(Entries taken from a collection)
(** What a constructed transaction holds. *)
Lemma constructor_returns data o :
  Transaction.constructor data = Return o ->
  let d := default StdSignMsg.empty data in
  StdSignMsg.chainId d = Some (Transaction.chain_id o)
  /\ StdSignMsg.msg d = Some (Transaction.msg o)
  /\ Transaction.sequence o = default 0 (StdSignMsg.sequence d)
  /\ Transaction.account_number o = default 0 (StdSignMsg.accountNumber d)
  /\ Transaction.source o = default 0 (StdSignMsg.source d)
  /\ Transaction.memo o = StdSignMsg.memo d
  /\ Transaction.signatures o = [].
Proof.
  intros Ho d. pose proof (constructor_cases data) as H. fold d in H.
  cbv zeta in H.
  destruct (StdSignMsg.chainId d) as [[|a s]|];
    [| destruct (StdSignMsg.msg d) as [m|] |]; rewrite H in Ho;
    try discriminate.
  injection Ho as <-. cbn. intuition.
Qed.

(** C7, as the code has it: the constructor fails, with the
    missing-field error, exactly when the chain id is missing or empty
    or the message is missing; otherwise it stores chain id, message and
    memo as given, the three numbers with 0 for a missing one, and no
    signature. *)
Theorem constructor_spec data :
  let d := default StdSignMsg.empty data in
  (forall e, Transaction.constructor data = Throw e -> MissingFieldError e)
  /\ (returns (Transaction.constructor data) = false
      <-> StdSignMsg.chainId d = None
          \/ StdSignMsg.chainId d = Some EmptyString
          \/ StdSignMsg.msg d = None)
  /\ (forall o, Transaction.constructor data = Return o ->
        StdSignMsg.chainId d = Some (Transaction.chain_id o)
        /\ StdSignMsg.msg d = Some (Transaction.msg o)
        /\ Transaction.sequence o = default 0 (StdSignMsg.sequence d)
        /\ Transaction.account_number o
           = default 0 (StdSignMsg.accountNumber d)
        /\ Transaction.source o = default 0 (StdSignMsg.source d)
        /\ Transaction.memo o = StdSignMsg.memo d
        /\ Transaction.signatures o = []).
Proof.
  intros d. pose proof (constructor_cases data) as H. fold d in H. cbv zeta in H.
  destruct (StdSignMsg.chainId d) as [[|a s]|];
    [| destruct (StdSignMsg.msg d) as [m|] |]; rewrite H; clear H.
  - split; [|split].
    + intros e [= <-]. now left.
    + cbn. intuition.
    + intros o [=].
  - split; [|split].
    + intros e [=].
    + cbn. intuition congruence.
    + intros o [= <-]. cbn. intuition.
  - split; [|split].
    + intros e [= <-]. now right.
    + cbn. intuition.
    + intros o [=].
  - split; [|split].
    + intros e [= <-]. now left.
    + cbn. intuition.
    + intros o [=].
Qed.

WHAT IS EXPECTED – Search the entries for the string "memo" and collect each line that has it.

TASK OUTPUT –
  /\ Transaction.memo o = StdSignMsg.memo d
    memo as given, the three numbers with 0 for a missing one, and no
        /\ Transaction.memo o = StdSignMsg.memo d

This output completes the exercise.